Falcon Heavy is a cost-effective reusable rocket, and this was its third journey to space; the maiden journey was its test launch in 2018, the 2nd in April 2019 when it carried a Saudi telecommunications satellite to orbit and this third mission was coined as “most difficult launch ever” by Mr. Musk as it carried 24 satellites for the Defense Department and other customers, the Defense Department permitting for the first time ever for its equipment to be carried aboard a previously used rocket. This could translate into more business for SpaceX from the government of the United States.

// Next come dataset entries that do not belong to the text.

Lemma parent_references_spec ref ns svc port :
  ports_ok svc ->
  exists b, parent_references ref ns svc port = Ok b /\ (b = true <-> names_service svc port ns ref).
Proof.
  intros Hp. unfold parent_references, names_service. fold (namespace_of svc).
  destruct (isServiceParentRef ref) eqn:Hs; simpl.
  2:{ exists false. split; [done|]. split; [done|]. intros (? & ? & _).
      assert (isServiceParentRef ref = true) by (by apply isServiceParentRef_spec). congruence. }
  apply isServiceParentRef_spec in Hs as [Hk Hg].
  destruct (String.eqb_spec (default ns (pr_Namespace ref)) (namespace_of svc)) as [Hn|Hn]; simpl;
    [|exists false; naive_solver].
  destruct (String.eqb_spec (pr_Name ref) (Attributes.Name (Service.Attributes svc))) as [Hm|Hm]; simpl;
    [|exists false; naive_solver].
  assert (Hport : (match pr_Port ref with Some p => negb (p =? wrap_s32 port) | None => false end = false)
    <-> forall p, pr_Port ref = Some p -> p = wrap_s32 port).
  { destruct (pr_Port ref) as [p|]; [|naive_solver]. rewrite negb_false_iff, Z.eqb_eq. naive_solver. }
  destruct (match pr_Port ref with Some _ => _ | None => false end) eqn:Ep.
  { exists false. split; [done|]. split; [done|]. intros (_ & _ & _ & _ & H & _). apply Hport in H. done. }
  pose proof (proj1 Hport eq_refl) as Hpt. clear Hport.
  destruct (pr_SectionName ref) as [section|]; [|exists true; naive_solver].
  destruct (GetByPort_ok (Service.Ports svc) port Hp) as [[op b] E]. rewrite E. simpl.
  eexists. split; [done|]. destruct op as [p|].
  - destruct (GetByPort_found _ _ _ _ E) as [-> _]. rewrite String.eqb_eq. split.
    + intros <-. split_and!; try done. intros s [= <-]. eauto.
    + intros (_ & _ & _ & _ & _ & Hsec). destruct (Hsec section eq_refl) as (p' & E' & <-). by simplify_eq.
  - split; [done|]. intros (_ & _ & _ & _ & _ & Hsec).
    destruct (Hsec section eq_refl) as (p' & E' & _). by simplify_eq.
Qed.

Lemma parents_reference_spec refs ns svc port :
  ports_ok svc ->
  exists b, parents_reference refs ns svc port = Ok b /\
    (b = true <-> exists ref, ref ∈ refs /\ names_service svc port ns ref).
Proof.
  intros Hp. induction refs as [|ref refs (b' & IH & Hb')]; simpl.
  { exists false. set_solver. }
  destruct (parent_references_spec ref ns svc port Hp) as (b & -> & Hb). simpl.
  destruct b.
  - exists true. split; [done|]. split; [|done]. intros _. exists ref. split; [set_solver|by apply Hb].
  - exists b'. split; [done|]. rewrite Hb'. split; [set_solver|].
    intros (r & [->|Hr]%elem_of_cons & Hn); [by apply Hb in Hn|eauto].
Qed.

(** The routes kept are the attached ones, in order. *)
Lemma filterHTTPRoutesByService_spec routes svc port :
  ports_ok svc ->
  exists kept, filterHTTPRoutesByService routes svc port = Ok kept /\ sublist kept routes /\
    forall hr, hr ∈ kept <-> hr ∈ routes /\ attached svc port hr.
Proof.
  intros Hp. induction routes as [|hr routes (kept & IH & Hsub & Hk)]; simpl.
  { exists []. split; [done|]. split; [done|]. set_solver. }
  assert (Hb : exists b, match Config.Spec hr with
      | SpecHTTPRoute hrSpec => httpRouteReferencesService hrSpec (Config.Namespace hr) svc port
      | _ => Ok false end = Ok b /\ (b = true <-> attached svc port hr)).
  { unfold attached, httpRouteReferencesService. destruct (Config.Spec hr) as [| | |spec| | |];
      try (exists false; naive_solver).
    destruct (parents_reference_spec (hr_ParentRefs spec) (Config.Namespace hr) svc port Hp) as (b & -> & Hb).
    exists b. split; [done|]. rewrite Hb. naive_solver. }
  destruct Hb as (b & -> & Hb). simpl. rewrite IH. simpl. destruct b.
  - exists (hr :: kept). split; [done|]. split; [by constructor|]. intros hr'. rewrite !elem_of_cons, Hk.
    pose proof (proj1 Hb eq_refl). naive_solver.
  - exists kept. split; [done|]. split; [by constructor|]. intros hr'. rewrite elem_of_cons, Hk.
    split; [naive_solver|]. intros [[->|?] Ha]; [by apply Hb in Ha|done].
Qed.

Lemma serviceFaultPolicy_ok `{Libraries} push svc port :
  ports_ok svc -> exists f, serviceFaultPolicy push svc port = Ok f.
Proof.
  intros Hp. unfold serviceFaultPolicy.
  destruct (GetByPort_ok (Service.Ports svc) port Hp) as [r ->]. simpl. eauto.
Qed.

Lemma buildRoutes_elem `{Libraries} hrs port fault r :
  r ∈ buildRoutesFromGatewayHTTPRoute hrs port fault <->
  exists hr spec rule m, hr ∈ hrs /\ Config.Spec hr = SpecHTTPRoute spec /\ rule ∈ hr_Rules spec /\
    ru_BackendRefs rule <> [] /\ m ∈ buildRouteMatchesFromHTTPRouteMatches (ru_Matches rule) /\
    r = mkRoute m (Route_Route (rule_action (Config.Namespace hr) port fault rule)).
Proof.
  unfold buildRoutesFromGatewayHTTPRoute. rewrite list_elem_of_In, in_concat. setoid_rewrite in_map_iff.
  setoid_rewrite <- list_elem_of_In.
  assert (Hrule : forall ns rule, r ∈ rule_routes ns port fault rule <->
    ru_BackendRefs rule <> [] /\ exists m, m ∈ buildRouteMatchesFromHTTPRouteMatches (ru_Matches rule) /\
      r = mkRoute m (Route_Route (rule_action ns port fault rule))).
  { intros ns rule. unfold rule_routes. destruct (ru_BackendRefs rule) eqn:E; simpl; [set_solver|].
    rewrite list_elem_of_fmap. naive_solver. }
  split.
  - intros (l & (hr & <- & Hhr) & Hr). destruct (Config.Spec hr) as [| | |spec| | |] eqn:Es; try by apply elem_of_nil in Hr.
    rewrite list_elem_of_In, in_concat in Hr. destruct Hr as (l & (rule & <- & Hrl)%in_map_iff & Hr).
    apply list_elem_of_In, Hrule in Hr as (Hne & m & Hm & ->). apply list_elem_of_In in Hrl.
    by exists hr, spec, rule, m.
  - intros (hr & spec & rule & m & Hhr & Es & Hrl & Hne & Hm & ->).
    eexists. split; [exists hr; split; [done|exact Hhr]|]. rewrite Es.
    rewrite list_elem_of_In, in_concat. eexists. split; [apply in_map, list_elem_of_In, Hrl|].
    apply list_elem_of_In, Hrule. eauto.
Qed.

(** The routes of the configuration for a host that are attached to the service
    and give a route. *)
Definition attached_route `{Libraries, RangeOrder} (push : ConfigSnapshot) (svc : Service) (hostStr : string)
    (port : Z) (fault : option FaultPolicy) (r : Route) : Prop :=
  exists hr spec rule m,
    hr ∈ HTTPRouteForHost (nmap_get (httpRouteIndex push)) hostStr /\ attached svc port hr /\
    Config.Spec hr = SpecHTTPRoute spec /\ rule ∈ hr_Rules spec /\ ru_BackendRefs rule <> [] /\
    m ∈ buildRouteMatchesFromHTTPRouteMatches (ru_Matches rule) /\
    r = mkRoute m (Route_Route (rule_action (Config.Namespace hr) port fault rule)).

Lemma outbound_routes_spec `{Libraries, RangeOrder} push svc routeName hostStr port :
  ports_ok svc ->
  exists fault routes,
    serviceFaultPolicy push svc port = Ok fault /\
    outbound_routes push svc routeName hostStr port = Ok routes /\ routes <> [] /\
    ((forall r, r ∈ routes <-> attached_route push svc hostStr port fault r) \/
     (routes = [defaultSingleClusterRoute routeName fault] /\
      forall r, ~ attached_route push svc hostStr port fault r)).
Proof.
  intros Hp. unfold outbound_routes.
  destruct (serviceFaultPolicy_ok push svc port Hp) as [fault ->]. simpl.
  destruct (filterHTTPRoutesByService_spec (HTTPRouteForHost (nmap_get (httpRouteIndex push)) hostStr)
    svc port Hp) as (kept & -> & _ & Hk). simpl.
  assert (Hr : forall r, r ∈ buildRoutesFromGatewayHTTPRoute kept port fault
    <-> attached_route push svc hostStr port fault r).
  { intros r. rewrite buildRoutes_elem. unfold attached_route. setoid_rewrite Hk. naive_solver. }
  exists fault. eexists. split; [done|]. split; [done|].
  destruct (buildRoutesFromGatewayHTTPRoute kept port fault) as [|r0 routes] eqn:E.
  - rewrite andb_false_r. split; [done|]. right. split; [done|]. intros r Ha. apply Hr in Ha. set_solver.
  - destruct kept; [done|]. simpl. split; [done|]. by left.
Qed.

Lemma wrap_u32_range z : 0 <= wrap_u32 z < two32.
Proof. apply Z.mod_pos_bound. done. Qed.

Lemma wrap_u32_id z : 0 <= z < two32 -> wrap_u32 z = z.
Proof. apply Z.mod_small. Qed.

Lemma backend_weight_range ref : 1 <= backend_weight ref < two32.
Proof.
  unfold backend_weight. destruct (br_Weight ref) as [w|]; [|done].
  pose proof (wrap_u32_range w). destruct (Z.eqb_spec (wrap_u32 w) 0); [done|lia].
Qed.

(** The exact sum of the weights. *)
Definition sum_weights (l : list ClusterWeight) : Z := foldr (fun w n => cw_Weight w + n) 0 l.

Lemma total_weight_fold l acc :
  fold_left (fun total w => wrap_u32 (total + cw_Weight w)) l (wrap_u32 acc)
  = wrap_u32 (acc + sum_weights l).
Proof.
  revert acc; induction l as [|w l IH]; intros acc; simpl; [by rewrite Z.add_0_r|].
  rewrite wrap_u32_add_l, IH. f_equal. lia.
Qed.

Lemma sum_weights_bound n l : 0 <= n -> Forall (fun w => 0 <= cw_Weight w <= n) l ->
  0 <= sum_weights l <= n * Z.of_nat (length l).
Proof.
  intros Hn. induction 1 as [|w l Hw _ IH]; simpl; [lia|]. nia.
Qed.

(** ** Properties *)

(** C26 A route configuration is generated for an outbound name exactly when
    the name parses to a host and a port and the host is a service; it has one
    virtual host, whose domains go from the name with its port to the wildcard,
    and never without a route: the routes of the HTTP routes attached to the
    service, or, when these give none, the route to the cluster of the same
    name. *)
Theorem outbound_route_configuration `{Libraries, RangeOrder} push routeName d sub hostname port :
  Atoi_ok routeName = false -> ParseSubsetKey routeName = (d, sub, hostname, port) ->
  (forall svc, ServiceForHostname (ServiceIndex_ push) hostname = Some svc -> ports_ok svc) ->
  exists o, buildHTTPRoute push routeName = Ok o /\
  (o = None <-> hostname = "" \/ port = 0 \/ ServiceForHostname (ServiceIndex_ push) hostname = None) /\
  (forall rc, o = Some rc -> exists svc fault vh,
     ServiceForHostname (ServiceIndex_ push) hostname = Some svc /\
     rc = mkRouteConfiguration routeName [vh] /\
     head (vh_Domains vh) = Some (hostname +:+ ":" +:+ Itoa port) /\ last (vh_Domains vh) = Some "*" /\
     vh_Routes vh <> [] /\
     ((forall r, r ∈ vh_Routes vh <-> attached_route push svc hostname port fault r) \/
      (vh_Routes vh = [defaultSingleClusterRoute routeName fault] /\
       forall r, ~ attached_route push svc hostname port fault r))).
Proof.
  intros Hn Hparse Hports. unfold buildHTTPRoute. rewrite Hn, Hparse. simpl.
  destruct (String.eqb_spec hostname "") as [->|Hh]; simpl; [exists None; naive_solver|].
  destruct (Z.eqb_spec port 0) as [->|Hpt]; simpl; [exists None; naive_solver|].
  destruct (ServiceForHostname (ServiceIndex_ push) hostname) as [svc|] eqn:Es; [|exists None; naive_solver].
  destruct (outbound_routes_spec push svc routeName hostname port) as (fault & routes & _ & -> & Hne & Hr).
  { by apply Hports. }
  simpl. eexists. split; [done|]. split; [naive_solver|]. intros rc [= <-].
  exists svc, fault. eexists. split; [done|]. split; [done|]. split; [done|]. split; [|done].
  simpl vh_Domains. unfold outbound_domains. rewrite app_assoc. apply last_snoc.
Qed.

(** Weights stay in range: a cluster always gets a weight of at least one
    that fits 32 bits, and within the limits of the Gateway API (weights up to a
    million, and far more backends than its sixteen) the total sent with them is
    their exact sum, without wrap-around. *)
Theorem gateway_weights_in_range ns port refs :
  Forall (fun w => 1 <= cw_Weight w < two32) (wc_Clusters (weighted_clusters ns port refs)) /\
  (refs <> [] -> Forall (fun r => default 1 (br_Weight r) <= 1000000 /\ 0 <= default 1 (br_Weight r)) refs ->
   (length refs <= 4294)%nat ->
   wc_TotalWeight (weighted_clusters ns port refs)
   = Some (sum_weights (wc_Clusters (weighted_clusters ns port refs)))).
Proof.
  unfold weighted_clusters. simpl. split.
  { apply Forall_map, Forall_true. intros r. simpl. apply backend_weight_range. }
  intros Hne Hw Hlen.
  set (l := map (backend_cluster ns port) refs).
  pose proof (total_weight_fold l 0) as Ht. change (wrap_u32 0) with 0 in Ht.
  rewrite Z.add_0_l in Ht. rewrite Ht.
  assert (Hl : Forall (fun w => 1 <= cw_Weight w <= 1000000) l).
  { apply Forall_map. eapply Forall_impl; [exact Hw|]. intros r [Hr0 Hr1]. simpl.
    pose proof (backend_weight_range r). unfold backend_weight in *. unfold two32 in *.
    destruct (br_Weight r) as [w|]; simpl in *; [|lia].
    rewrite wrap_u32_id by (unfold two32; lia). destruct (Z.eqb_spec w 0); lia. }
  assert (Hb : 0 <= sum_weights l <= 1000000 * Z.of_nat (length l)).
  { apply sum_weights_bound; [lia|]. eapply Forall_impl; [exact Hl|]. intros w Hww. simpl in *. lia. }
  assert (length l = length refs) as Hlr by apply length_map.
  rewrite wrap_u32_id by (unfold two32; lia).
  assert (0 < sum_weights l) as Hpos.
  { destruct l as [|w l']; [by destruct refs|]. simpl in *. apply Forall_cons in Hl as [? Hl].
    assert (0 <= sum_weights l' <= 1000000 * Z.of_nat (length l')); [|lia].
    apply sum_weights_bound; [lia|]. eapply Forall_impl; [exact Hl|]. intros x Hx. simpl in *. lia. }
  destruct (Z.ltb_spec 0 (sum_weights l)); [done|lia].
Qed.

The re-use of previously used rockets is a first offered by SpaceX which is a cost-effective remedy for those who want to touch space. This is not the first time that SpaceX has reused its rockets, there are many rockets of SpaceX used again including the two side boosters used in this launch of Falcon Heavy which had come back from space in its mission of April. These pre-used boosters landed upright and intact; however the center booster performed poorly in comparison; this being the second incident of a center booster performing poorly. The return from this mission is warned by SpaceX to be even more challenging considering the speed with which the rocket approached the floating platform.

The mission was completed within a few hours, making multiple orbital maneuvers to deliver its varied payload.

What was on Falcon Heavy…

This mission called Space Test Program-2 was a partnership between the Defense Department, NASA, the National Oceanic and Atmospheric Administration and some other private companies. The 24 satellites also included an Air Force satellite as well as cremated ashes of 152 people. The integrated payload will be gradually deployed at a variety of orbits.